Les modifications les plus variées portent sur les parapodes et sur les soies. Les parapodes constituent des expansions latérales molles de chaque segment et n’existent que chez les Polychètes. Les soies sont des productions chitineuses allongées, portées par les parapodes ou insérées directement dans le tégument chez les Oligochètes. Elles affectent une grande variété de forme et de taille chez les Polychètes, qui en sont toujours richement pourvus ; les acicules sont des soies épaisses servant de squelette aux parapodes ; les soies proprement dites peuvent être simples ou composées ; elles se groupent en faisceaux sur l’unique rame ou sur les deux rames de chaque parapode ; les crochets sont courts et recourbés. Les Oligochètes ont des soies peu nombreuses (en général huit par anneau), courtes et peu variées. Les Hirudinées (ou Achètes) n’en ont pas. Les soies servent au déplacement (reptation, nage) ou à l’ancrage du Ver dans sa galerie ou son tube.

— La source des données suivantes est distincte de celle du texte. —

(** C10: the stack a new process starts on.  At its stack pointer, which is
    16-byte aligned, lie the argument count, the pointers to the arguments and a
    null, the pointers to the environment strings and a null, the auxiliary
    vector, and a closing null; every pointer leads to a copy of its string; memory
    outside the stack's part in use is untouched.  The routine returns the
    arguments of the entry point: the count, and the addresses of the argument
    pointers and of the auxiliary vector.  The wait for an interrupt that the code has between the copies of the arguments and of the
    environment ([hlt]) leaves the stack as it is. *)
Theorem init_main_stack_layout rsp sp m v args envs auxs :
  vars_ok v args envs auxs →
  is_u64 sp → is_u64 rsp → stack_need args envs auxs ≤ sp → stack_need args envs auxs ≤ rsp →
  ∃ sp' m',
    let rsp' := rsp - (sp - sp') in
    init_main_stack rsp v (sp, m) =
      Ok ((zlen args, rsp' + 8, rsp' + 8 * (zlen args + zlen envs + 3), rsp'), (sp', m'))
    ∧ sp' mod 16 = 0 ∧ sp - stack_need args envs auxs ≤ sp' < sp
    ∧ (∀ i w, stack_words rsp args envs auxs !! i = Some w → load64 m' (sp' + 8 * Z.of_nat i) = w)
    ∧ (∀ i str o, (args ++ envs) !! i = Some str → offsets 0 (args ++ envs) !! i = Some o →
         string_at m' (sp - o) str)
    ∧ (∀ x, x < sp' ∨ sp ≤ x → m' x = m x).
Proof.
  intros [Hv1 Hv2 Hv3 Hv4 Hv5 Hv6 Hb] Hsp Hrsp Hn1 Hn2. unfold stack_need, is_u64 in *.
  pose proof (zlen_nonneg args) as Ga. pose proof (zlen_nonneg envs) as Ge.
  pose proof (zlen_nonneg auxs) as Gx. pose proof (strings_len_nonneg (args ++ envs)) as Gs.
  destruct (copy_strings_ok sp (args ++ envs) 0 sp m Hb) as (m1 & Ec & Hstr & Hfr); [lia..|].
  rewrite map_app in Ec. destruct (copy_strings_split _ _ _ _ _ _ _ Ec) as (o1 & sm & o2 & Ec1 & Ec2 & Eo). clear Ec.
  set (total := strings_len (args ++ envs)) in *.
  set (sp0 := 16 * ((sp - total) / 16)).
  assert (sp - total - 15 ≤ sp0 ≤ sp - total ∧ sp0 mod 16 = 0) as [Hsp0 Hal] by (unfold sp0; dlia).
  destruct (push_all_ok rsp sp0 m1 args envs auxs) as (st1 & st2 & st3 & E1 & E2 & E3 & S1 & S2 & P);
    [lia|lia|unfold total in *; lia|].
  pose proof (pu_sp _ _ _ _ P) as S3. rewrite zlen_stack_words in S3.
  pose proof (pu_low _ _ _ _ P) as L3.
  assert (sp0 - 8 * (zlen args + zlen envs + 2 * zlen auxs + 5) ≤ st3.1 ≤ sp0 - 32 ∧ st3.1 mod 16 = 0 ∧
          st1.1 = st3.1 + 8 * (zlen args + zlen envs + 3) ∧ st1.1 ≤ sp0) as (B3 & A3 & B1 & C1).
  { rewrite Zeven_mod in S3, S1. destruct (_ mod 2 =? 0) eqn:Ev in S3, S1; zbool; dlia. }
  exists st3.1, st3.2. cbv zeta. split_and!.
  - unfold init_main_stack. mstep. cbn [fst].
    rewrite Hv1, Hv2, Hv3, Hv4, Hv5, Hv6.
    mrun (entries_map Some args (sp, m)). mrun (entries_map Some envs (sp, m)).
    mrun (entries_all auxs (sp, m)). mrun Ec1. unfold hlt. mstep. mrun Ec2.
    rewrite <-Eo. mstep. rewrite last_offset. fold total. rewrite (align_test args envs auxs) by lia.
    rewrite (u64_small (sp - (0 + total))), ldiff_15 by (unfold is_u64; lia).
    change (16 * ((sp - (0 + total)) / 16)) with sp0.
    assert (Z.to_nat (zlen auxs) = length auxs) as -> by apply Nat2Z.id.
    assert (Z.to_nat (zlen envs) = length envs) as -> by apply Nat2Z.id.
    assert (Z.to_nat (zlen args) = length args) as -> by apply Nat2Z.id.
    apply bind_inv in E1 as ([] & sa & Ea & E1). mrun Ea.
    apply bind_inv in E1 as ([] & sb & Eb & E1). mrun Eb. mrun E1. mstep.
    apply bind_inv in E2 as ([] & sc & Ec & E2). mrun Ec.
    apply bind_inv in E2 as ([] & sd & Ed & E2). mrun Ed.
    apply bind_inv in E2 as ([] & se & Ee & E2). mrun Ee. mrun E2. mstep.
    rewrite (u64_small (zlen args)) by (unfold is_u64; lia). mrun E3. mstep.
    rewrite land_15, A3. cbn [Z.eqb]. mstep. unfold mret, stM_ret.
    rewrite S2, B1. rewrite (u64_small (sp - (st3.1 + 8))), (u64_small (sp - st3.1)),
      (u64_small (sp - (st3.1 + 8 * (zlen args + zlen envs + 3)))) by (unfold is_u64; lia).
    rewrite !u64_small by (unfold is_u64; lia).
    replace (rsp - (sp - (st3.1 + 8))) with (rsp - (sp - st3.1) + 8) by lia.
    replace (rsp - (sp - (st3.1 + 8 * (zlen args + zlen envs + 3))))
      with (rsp - (sp - st3.1) + 8 * (zlen args + zlen envs + 3)) by lia.
    by destruct st3.
  - exact A3.
  - lia.
  - lia.
  - apply (pu_words _ _ _ _ P).
  - intros i str o Hi Ho. unfold string_at. rewrite <-(Hstr i str o Hi Ho).
    pose proof (offset_range _ 0 _ _ (Z.le_refl 0) Ho) as Hor. fold total in Hor.
    pose proof (string_fits _ _ _ _ _ Hi Ho) as Hsf.
    apply load_bytes_ext; [lia|unfold zlen in *; lia|]. intros x Hx.
    apply (pu_frame _ _ _ _ P). lia.
  - intros x Hx. rewrite (pu_frame _ _ _ _ P) by lia. apply Hfr. lia.
Qed.
(* ===== verification/SchedTheorems.v ===== *)
(** * Correctness of the scheduler

    The choice of the next thread is compared with a search over the identifiers in
    round robin order ([cycle]), and a switch with the saving and restoring of
    whole contexts. *)

From S2P Require Import Prelude Locks Vmm DList Kernel Stack Proc Sched.

(** ** The specification *)

(** The thread in a slot. *)
Definition thr (s : kstate) (tid : Z) : option thread_t :=
  match idx (threads s) tid with
  | Some a => if a =? 0 then None else theap s !! a
  | None => None
  end.

Definition pick_b (s : kstate) (tid : Z) : bool :=
  match thr s tid with Some t => pickable (t_state t) | None => false end.

(** The thread could run now: it is ready, its event has occurred, or its wait
    has timed out (as the code computes that). *)
Definition ready_now (s : kstate) (tid : Z) : bool :=
  match thr s tid with
  | None => false
  | Some t =>
      let occurred := negb (default 0 (events s !! event t) =? 0) in
      (t_state t =? READY) ||
      ((t_state t =? WAIT_EVENT) && occurred) ||
      ((t_state t =? WAIT_EVENT_TIMEOUT) &&
       (occurred || (event_timeout t <=? u64 (event_wait_start t - global_ticks s))))
  end.

(** All identifiers, starting after [cur] and ending with it. *)
Definition range (a b : Z) : list Z := seqZ a (b - a).
Definition cycle (cur size : Z) : list Z := range (cur + 1) size ++ range 0 (cur + 1).

(** ** Lists of identifiers *)

Lemma find_app_None {A} (f : A → bool) l1 l2 :
  find f l1 = None → find f (l1 ++ l2) = find f l2.
Proof. induction l1 as [|a l1 IH]; simpl; [done|]. by destruct (f a). Qed.

Lemma find_Some_split {A} (f : A → bool) l a :
  find f l = Some a → ∃ l1 l2, l = l1 ++ a :: l2 ∧ f a = true ∧ find f l1 = None.
Proof.
  induction l as [|b l IH]; simpl; [done|]. destruct (f b) eqn:E.
  - intros [= ->]. by exists [], l.
  - intros Hf. destruct (IH Hf) as (l1 & l2 & -> & Ha & Hn). exists (b :: l1), l2.
    split_and!; [done..|]. simpl. by rewrite E.
Qed.

Lemma find_None_mono {A} (f g : A → bool) l :
  (∀ a, g a = true → f a = true) → find f l = None → find g l = None.
Proof.
  intros Hfg. induction l as [|a l IH]; simpl; [done|]. destruct (f a) eqn:Ef; [done|].
  destruct (g a) eqn:Eg; [|done]. apply Hfg in Eg. congruence.
Qed.

Lemma cycle_elem cur size c : 0 ≤ cur < size → c ∈ cycle cur size ↔ 0 ≤ c < size.
Proof. intros Hc. unfold cycle, range. rewrite elem_of_app, !elem_of_seqZ. lia. Qed.

Lemma cycle_NoDup cur size : NoDup (cycle cur size).
Proof.
  unfold cycle, range. apply NoDup_app. split_and!; [apply NoDup_seqZ| |apply NoDup_seqZ].
  intros x. rewrite !elem_of_seqZ. lia.
Qed.

Lemma NoDup_split_unique (l1 : list Z) : ∀ l1' c l2 l2',
  NoDup (l1 ++ c :: l2) → l1 ++ c :: l2 = l1' ++ c :: l2' → l1 = l1' ∧ l2 = l2'.
Proof.
  induction l1 as [|a l1 IH]; intros [|b l1'] c l2 l2' Hnd E; simplify_eq/=.
  - done.
  - apply NoDup_cons in Hnd as [Hn _]. set_solver.
  - apply NoDup_cons in Hnd as [Hn _]. set_solver.
  - apply NoDup_cons in Hnd as [_ Hnd]. destruct (IH _ _ _ _ Hnd H0) as [-> ->]. done.
Qed.

Lemma range_split a b c : a ≤ b ≤ c → range a c = range a b ++ range b c.
Proof.
  intros Hr. unfold range. replace (c - a) with ((b - a) + (c - b)) by lia.
  rewrite seqZ_app by lia. do 2 f_equal. lia.
Qed.
(* ===== verification/SleepTheorems.v ===== *)
(** * Correctness of the sleep queue

    The list of relative times implements a list of absolute ones: [queue_at h q]
    relates the nodes of the heap [h] to the pairs [q] of a node and the ticks left
    until it is due. *)

From S2P Require Import Prelude Locks DList Vmm Kernel Stack Proc Sched SleepQueue.

Implicit Types h : gmap Z sleep_queue_t.
Implicit Types q : list (Z * Z).

Definition TIME_LIMIT : Z := 9223372036854775808.

(** Each node holds the difference between its time and the time before it. *)
Fixpoint deltas h (before : Z) q : Prop :=
  match q with
  | [] => True
  | (a, due) :: q' =>
      (∃ e, h !! a = Some e ∧ time_left e = due - before) ∧ before ≤ due < TIME_LIMIT ∧ deltas h due q'
  end.

Record queue_at h q : Prop := {
  q_seg : dseg h 0 (BASE :: q.*1) 0;
  q_nodup : NoDup (BASE :: q.*1);
  q_base : ∃ e, h !! BASE = Some e ∧ time_left e = 0;
  q_deltas : deltas h 0 q
}.

Definition last_due (before : Z) q : Z := default before (last q.*2).

Lemma last_due_cons p a due q : last_due p ((a, due) :: q) = last_due due q.
Proof. unfold last_due. cbn [fmap list_fmap snd]. rewrite last_cons. by destruct (last q.*2). Qed.

Lemma deltas_app h q1 q2 : ∀ p,
  deltas h p (q1 ++ q2) ↔ deltas h p q1 ∧ deltas h (last_due p q1) q2.
Proof.
  induction q1 as [|[a due] q1 IH]; intros p; simpl; [unfold last_due; simpl; tauto|].
  rewrite IH, last_due_cons. tauto.
Qed.

Lemma deltas_times h h' q : ∀ p,
  (∀ a, a ∈ q.*1 → time_left <$> h' !! a = time_left <$> h !! a) → deltas h p q → deltas h' p q.
Proof.
  induction q as [|[a due] q IH]; intros p Hag; simpl; [done|].
  intros ((e & He & Ht) & Hr & Hd). split; [|split; [done|]].
  - specialize (Hag a). rewrite He in Hag. simpl in Hag. destruct (h' !! a) as [e'|].
    + exists e'. split; [done|]. injection (Hag ltac:(left)). congruence.
    + discriminate (Hag ltac:(left)).
  - apply IH; [|done]. intros b Hb. apply Hag. by right.
Qed.

Lemma last_due_range h q : ∀ p, deltas h p q → 0 ≤ p < TIME_LIMIT → p ≤ last_due p q < TIME_LIMIT.
Proof.
  induction q as [|[a due] q IH]; intros p; [unfold last_due; simpl; lia|].
  simpl. intros (_ & Hr & Hd) Hp. specialize (IH due Hd ltac:(lia)).
  rewrite last_due_cons. lia.
Qed.

(** ** Insertion *)

Lemma head_fst q : head q.*1 = fst <$> head q.
Proof. by destruct q. Qed.

Lemma insert_scan_ok h ticks q2 : ∀ n cur tin e p,
  h !! cur = Some e → u64 (tin + time_left e) = p → 0 ≤ p ≤ ticks → ticks < TIME_LIMIT →
  sq_next e = default 0 (head q2.*1) → dseg h cur q2.*1 0 → deltas h p q2 → (length q2 < n)%nat →
  ∃ k1 k2, q2 = k1 ++ k2 ∧ (∀ x, x ∈ k1 → x.2 < ticks) ∧ (∀ x, x ∈ k2 → ticks ≤ x.2) ∧
    insert_scan n cur tin ticks h = Ok ((default cur (last k1.*1), last_due p k1), h).
Proof.
  induction q2 as [|[a due] q2 IH]; intros n cur tin e p He Hp Hpt Ht Hn Hs Hd Hf;
    (destruct n as [|n]; [simpl in Hf; lia|]); cbn [insert_scan]; mrun (load_ok _ _ _ He);
    cbv zeta; rewrite Hp, Hn; simpl.
  - exists [], []. split_and!; [done|set_solver..|done].
  - simpl in Hs, Hd. destruct Hs as (Ha & (ea & Hea & _ & Hxa) & Hs).
    destruct Hd as ((ea' & Hea' & Hta) & Hr & Hd). assert (ea' = ea) as -> by congruence.
    rewrite (proj2 (Z.eqb_neq a 0)) by done. rewrite (proj2 (Z.leb_le p ticks)) by lia.
    mrun (load_ok _ _ _ Hea). unfold TIME_LIMIT in *.
    assert (u64 (p + time_left ea) = due) as Hdue by (rewrite u64_small; [lia|unfold is_u64; lia]).
    rewrite Hdue. destruct (ticks <=? due) eqn:E; zbool.
    + exists [], ((a, due) :: q2). split_and!; [done|set_solver| |done].
      assert (∀ (l : list (Z * Z)) b, ticks ≤ b → deltas h b l → ∀ x, x ∈ l → ticks ≤ x.2) as Hge.
      { clear. induction l as [|[c d] l IH]; intros b Hb Hdl x Hx; [set_solver|]. simpl in Hdl.
        destruct Hdl as (_ & Hr & Hdl). apply elem_of_cons in Hx as [->|Hx]; [simpl; lia|].
        eapply (IH d); [lia|done..]. }
      intros x [->|Hx]%elem_of_cons; [simpl; lia|]. by eapply (Hge q2 due).
    + destruct (IH n a p ea due) as (k1 & k2 & -> & Hk1 & Hk2 & Ei); [done..|lia|done|done|done|done| |].
      { simpl in Hf. lia. }
      exists ((a, due) :: k1), k2. split_and!; [done| |done|].
      * intros x [->|Hx]%elem_of_cons; [simpl; lia|by apply Hk1].
      * rewrite Ei. do 3 f_equal.
        -- cbn [fmap list_fmap fst]. rewrite last_cons. by destruct (last k1.*1).
        -- by rewrite last_due_cons.
Qed.
(* ===== verification/Rangemap.v ===== *)
(** * Range maps (klibc/rangemap.c)

    A range map is a doubly linked list of ranges; its first entry, which the
    caller owns, is the base the search starts from and is never freed.  The
    entries are in a heap of their own and [kcalloc] takes the unused address
    [rm_brk].  [map_at] describes a map by the list of its entries with their
    bounds, in order and disjoint. *)

From S2P Require Import Prelude DList.

Record rangemap_t : Type := mk_range {
  rm_start : Z;
  rm_end : Z;
  rm_next : Z;
  rm_prev : Z
}.
#[export] Instance eta_rangemap_t : Eta rangemap_t :=
  λ r, mk_range (rm_start r) (rm_end r) (rm_next r) (rm_prev r).

#[export] Instance rangemap_node : Node rangemap_t := {
  next := rm_next;
  prev := rm_prev;
  set_next n e := e <| rm_next := n |>;
  set_prev p e := e <| rm_prev := p |>
}.
#[export] Instance rangemap_node_laws : NodeLaws rangemap_t.
Proof. split; intros; reflexivity. Qed.

Record ranges : Type := mk_ranges {
  rm_heap : gmap Z rangemap_t;
  rm_brk : Z
}.
#[export] Instance eta_ranges : Eta ranges := λ r, mk_ranges (rm_heap r) (rm_brk r).

Abbreviation rM := (stM ranges).
Definition on_ranges {A} (m : stM (gmap Z rangemap_t) A) : rM A :=
  zoom rm_heap (λ h s, s <| rm_heap := h |>) m.

Definition NO_AREA : Z := 18446744073709551615.

(** The statements are those of the list macro. *)
Definition rangemap_insert_new (after new : Z) : stM (gmap Z rangemap_t) unit :=
  CHAIN_LINKED_LIST after new.

Definition rangemap_remove (remove : Z) : stM (gmap Z rangemap_t) unit :=
  e ← load remove;
  (if negb (next e =? 0) then n ← load (next e); store (next e) (set_prev (prev e) n) else mret tt) ;;
  e ← load remove;
  (if negb (prev e =? 0) then p ← load (prev e); store (prev e) (set_next (next e) p) else mret tt) ;;
  modify (delete remove).

(** The loop of [rangemap_add_range]. *)
Fixpoint insert_point (n : nat) (start_insert current range_start : Z) : stM (gmap Z rangemap_t) Z :=
  match n with
  | O => crashM Hang
  | S n' =>
      if current =? 0 then mret start_insert
      else
        e ← load current;
        if rm_end e <=? range_start then insert_point n' current (rm_next e) range_start
        else mret start_insert
  end.

Definition rangemap_add_range (base_entry range_start range_end : Z) : rM unit :=
  s ← get;
  start_insert ← on_ranges (insert_point (S (size (rm_heap s))) base_entry base_entry range_start);
  let new := rm_brk s in
  modify (λ s, s <| rm_brk := new + 1 |>
                 <| rm_heap := <[new := mk_range range_start range_end 0 0]> (rm_heap s) |>) ;;
  on_ranges (rangemap_insert_new start_insert new).

Fixpoint find_area_loop (n : nat) (rangemap current size : Z) : rM Z :=
  match n with
  | O => crashM Hang
  | S n' =>
      if current =? 0 then mret NO_AREA
      else
        e ← on_ranges (load current);
        if rm_next e =? 0 then
          if size <=? u64 (NO_AREA - rm_end e) then
            rangemap_add_range rangemap (rm_end e) (u64 (rm_end e + size)) ;; mret (rm_end e)
          else find_area_loop n' rangemap (rm_next e) size
        else
          nx ← on_ranges (load (rm_next e));
          if size <=? u64 (rm_start nx - rm_end e) then
            rangemap_add_range rangemap (rm_end e) (u64 (rm_end e + size)) ;; mret (rm_end e)
          else find_area_loop n' rangemap (rm_next e) size
  end.

Definition rangemap_find_free_area (rangemap size : Z) : rM Z :=
  s ← get; find_area_loop (S (base.size (rm_heap s))) rangemap rangemap size.

(** The search all three of the following do: the entry that starts at [addr], or null. *)
Fixpoint find_entry (n : nat) (rangemap current addr : Z) : stM (gmap Z rangemap_t) Z :=
  match n with
  | O => crashM Hang
  | S n' =>
      if current =? 0 then mret 0
      else
        e ← load current;
        if (rm_start e =? addr) && negb (current =? rangemap) then mret current
        else find_entry n' rangemap (rm_next e) addr
  end.

Definition rangemap_mark_free (rangemap addr : Z) : rM unit :=
  s ← get;
  current ← on_ranges (find_entry (S (size (rm_heap s))) rangemap rangemap addr);
  if negb (current =? 0) then on_ranges (rangemap_remove current) else mret tt.

Definition rangemap_entry_present (rangemap addr : Z) : rM Z :=
  s ← get;
  current ← on_ranges (find_entry (S (size (rm_heap s))) rangemap rangemap addr);
  mret (if negb (current =? 0) then 1 else 0).

Definition rangemap_get_entry_size (rangemap addr : Z) : rM Z :=
  s ← get;
  current ← on_ranges (find_entry (S (size (rm_heap s))) rangemap rangemap addr);
  if negb (current =? 0) then e ← on_ranges (load current); mret (u64 (rm_end e - rm_start e))
  else mret 0.

(** ** The list of ranges *)

Implicit Types h : gmap Z rangemap_t.
(** An entry: its address and its bounds. *)
Abbreviation entry := (Z * (Z * Z))%type.
Implicit Types l : list entry.

Definition holds_range h (x : entry) : Prop :=
  ∃ e, h !! x.1 = Some e ∧ rm_start e = x.2.1 ∧ rm_end e = x.2.2.

(** In order, disjoint, not empty, and above [lo]. *)
Fixpoint ordered (lo : Z) l : Prop :=
  match l with
  | [] => True
  | (_, (st, en)) :: l' => lo ≤ st < en ∧ en ≤ NO_AREA ∧ ordered en l'
  end.

Record map_at (s : ranges) (base : Z) (bend : Z) l : Prop := {
  m_seg : dseg (rm_heap s) 0 (base :: l.*1) 0;
  m_nodup : NoDup (base :: l.*1);
  m_base : ∃ e, rm_heap s !! base = Some e ∧ rm_end e = bend;
  m_bend : 0 ≤ bend ≤ NO_AREA;
  m_ents : Forall (holds_range (rm_heap s)) l;
  m_ordered : ordered bend l;
  m_brk : 0 < rm_brk s ∧ ∀ a, is_Some (rm_heap s !! a) → a < rm_brk s
}.

(** The end of the last of the ranges [l]. *)
Definition last_end (lo : Z) l : Z := default lo (last (l.*2.*2)).

Lemma last_end_cons lo a st en l : last_end lo ((a, (st, en)) :: l) = last_end en l.
Proof.
  unfold last_end. cbn [fmap list_fmap fst snd]. rewrite last_cons. by destruct (last _).
Qed.

Lemma ordered_app lo l1 l2 : ordered lo (l1 ++ l2) ↔ ordered lo l1 ∧ ordered (last_end lo l1) l2.
Proof.
  revert lo. induction l1 as [|[a [st en]] l1 IH]; intros lo; cbn [app ordered].
  - unfold last_end. simpl. tauto.
  - rewrite IH, last_end_cons. tauto.
Qed.

Lemma ordered_last lo l : ordered lo l → lo ≤ last_end lo l ∧ (lo ≤ NO_AREA → last_end lo l ≤ NO_AREA).
Proof.
  revert lo. induction l as [|[a [st en]] l IH]; intros lo; [unfold last_end; simpl; lia|].
  cbn [ordered]. intros (H1 & H2 & H3). rewrite last_end_cons. destruct (IH _ H3). lia.
Qed.

Lemma ordered_bounds lo l x :
  ordered lo l → x ∈ l → lo ≤ x.2.1 < x.2.2 ∧ x.2.2 ≤ last_end lo l ∧ x.2.2 ≤ NO_AREA.
Proof.
  revert lo. induction l as [|[a [st en]] l IH]; intros lo Ho Hx; [set_solver|].
  rewrite last_end_cons. destruct Ho as (H1 & H2 & H3). pose proof (ordered_last _ _ H3).
  apply elem_of_cons in Hx as [->|Hx]; [simpl; lia|]. destruct (IH en H3 Hx). lia.
Qed.

(** The gap above [lo], in front of the ranges [l], has room for [size]. *)
Definition gap_end l : Z := match l with [] => NO_AREA | x :: _ => x.2.1 end.
Definition area_fits (size lo : Z) l : Prop := size ≤ gap_end l - lo.

#[export] Instance area_fits_dec size lo l : Decision (area_fits size lo l).
Proof. unfold area_fits. apply _. Defined.

(** The first gap that has room is behind [l1]. *)
Definition first_area (size lo : Z) l1 l2 : Prop :=
  area_fits size (last_end lo l1) l2 ∧
  ∀ k1 k2, l1 = k1 ++ k2 → k2 ≠ [] → ¬ area_fits size (last_end lo k1) (k2 ++ l2).
Definition no_fit (size lo : Z) l : Prop := ∀ k1 k2, l = k1 ++ k2 → ¬ area_fits size (last_end lo k1) k2.

Lemma on_ranges_ok {A} (m : stM (gmap Z rangemap_t) A) s a h' :
  m (rm_heap s) = Ok (a, h') → on_ranges m s = Ok (a, s <| rm_heap := h' |>).
Proof. intros E. unfold on_ranges. erewrite zoom_ok; [reflexivity|exact E]. Qed.

Lemma ranges_eta s : s <| rm_heap := rm_heap s |> = s.
Proof. by destruct s. Qed.

Lemma on_ranges_read {A} (m : stM (gmap Z rangemap_t) A) s a :
  m (rm_heap s) = Ok (a, rm_heap s) → on_ranges m s = Ok (a, s).
Proof. intros E. rewrite (on_ranges_ok _ _ _ _ E). by rewrite ranges_eta. Qed.

Lemma insert_point_ok h rs l2 l1 : ∀ n si p,
  dseg h p (l1 ++ l2).*1 0 → Forall (holds_range h) (l1 ++ l2) → (∀ x, x ∈ l1 → x.2.2 ≤ rs) →
  (∀ x, head l2 = Some x → rs < x.2.2) → (length l1 < n)%nat →
  insert_point n si (default 0 (head (l1 ++ l2).*1)) rs h = Ok (default si (last l1.*1), h).
Proof.
  induction l1 as [|[a [st en]] l1 IH]; intros n si p Hs Hf H1 H2 Hn;
    (destruct n as [|n]; [simpl in Hn; lia|]); cbn [insert_point].
  - destruct l2 as [|[b [st en]] l2]; [done|]. cbn [app fmap list_fmap head fst default from_option id] in *.
    destruct Hs as (Hb & _). rewrite (proj2 (Z.eqb_neq b 0)) by done.
    apply Forall_cons in Hf as ((e & He & Hst & Hen) & _). cbn [fst snd] in *.
    mrun (load_ok _ _ _ He). specialize (H2 _ eq_refl). cbn [snd] in H2.
    rewrite (proj2 (Z.leb_gt _ _)) by lia. done.
  - cbn [app fmap list_fmap head fst default from_option id] in *.
    destruct Hs as (Ha & (e' & He' & _ & Hx) & Hs). rewrite (proj2 (Z.eqb_neq a 0)) by done.
    apply Forall_cons in Hf as ((e & He & Hst & Hen) & Hf). cbn [fst snd] in *.
    assert (e' = e) as -> by congruence. mrun (load_ok _ _ _ He).
    assert (en ≤ rs) by (apply (H1 (a, (st, en))); left).
    rewrite (proj2 (Z.leb_le _ _)) by lia. change (rm_next e) with (next e). rewrite Hx.
    rewrite (IH n a a Hs Hf); [|intros x Hx'; apply H1; by right|done|simpl in Hn; lia].
    rewrite last_cons. by destruct (last l1.*1).
Qed.

Lemma map_size s base bend l : map_at s base bend l → (length l < size (rm_heap s))%nat.
Proof.
  intros Hm. pose proof (m_nodup _ _ _ _ Hm) as Hnd.
  assert (length (base :: l.*1) ≤ size (rm_heap s))%nat as Hle; [|simpl in Hle; by rewrite length_fmap in Hle].
  rewrite <-size_dom, <-(size_list_to_set (C := gset Z)) by done.
  apply subseteq_size. intros a Ha. apply elem_of_list_to_set in Ha. apply elem_of_dom.
  eapply dseg_elem; [apply Hm|done].
Qed.

Lemma holds_payload h h' x : same_payload h h' → holds_range h x → holds_range h' x.
Proof.
  intros Hs (e & He & H1 & H2). specialize (Hs x.1). rewrite He in Hs.
  destruct (h' !! x.1) as [e'|] eqn:E; [|done]. exists e'. destruct e, e'. simpl in *. by injection Hs as -> ->.
Qed.

Lemma holds_frame h h' x : h' !! x.1 = h !! x.1 → holds_range h x → holds_range h' x.
Proof. intros E (e & He & H). exists e. by rewrite E. Qed.

Lemma base_range s base bend l : map_at s base bend l →
  ∃ bs, Forall (holds_range (rm_heap s)) ((base, (bs, bend)) :: l).
Proof.
  intros Hm. destruct (m_base _ _ _ _ Hm) as (e & He & Hen). exists (rm_start e).
  apply Forall_cons. split; [by exists e|apply Hm].
Qed.

Lemma last_split {A} (x : A) (k : list A) : ∃ pre, x :: k = pre ++ [default x (last k)].
Proof.
  destruct (exists_last (l := x :: k)) as (pre & z & E); [done|]. exists pre. rewrite E. do 2 f_equal.
  assert (last (x :: k) = Some z) as Hz by (rewrite E; apply last_snoc).
  rewrite last_cons in Hz. destruct (last k); simpl; congruence.
Qed.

Chez les Polychètes errants, les segments sont tous à peu près identiques ; chez les sédentaires, ils diffèrent suffisamment pour qu’on puisse les répartir en deux ou trois régions (thoracique, abdominale, caudale).


Nutrition

L’appareil digestif consiste en un tube droit présentant une légère constriction à la traversée de chaque dissépiment ; il n’y a pas de glandes individualisées, et les enzymes de la digestion s’élaborent dans sa paroi. Cet appareil comporte parfois, comme chez le Lombric, un pharynx, un jabot et un gésier, précédant l’intestin. Chez les Sangsues, l’estomac, volumineux, porte plusieurs paires de caecums, où s’emmagasine le sang ingéré.

Un certain nombre de Polychètes et quelques Hirudinées font saillir par la bouche une trompe pouvant atteindre de grandes dimensions ; molle ou garnie de denticules cornés (mâchoires et paragnathes), celle-ci sert à capturer les proies ou bien à fouir et à absorber sable ou vase.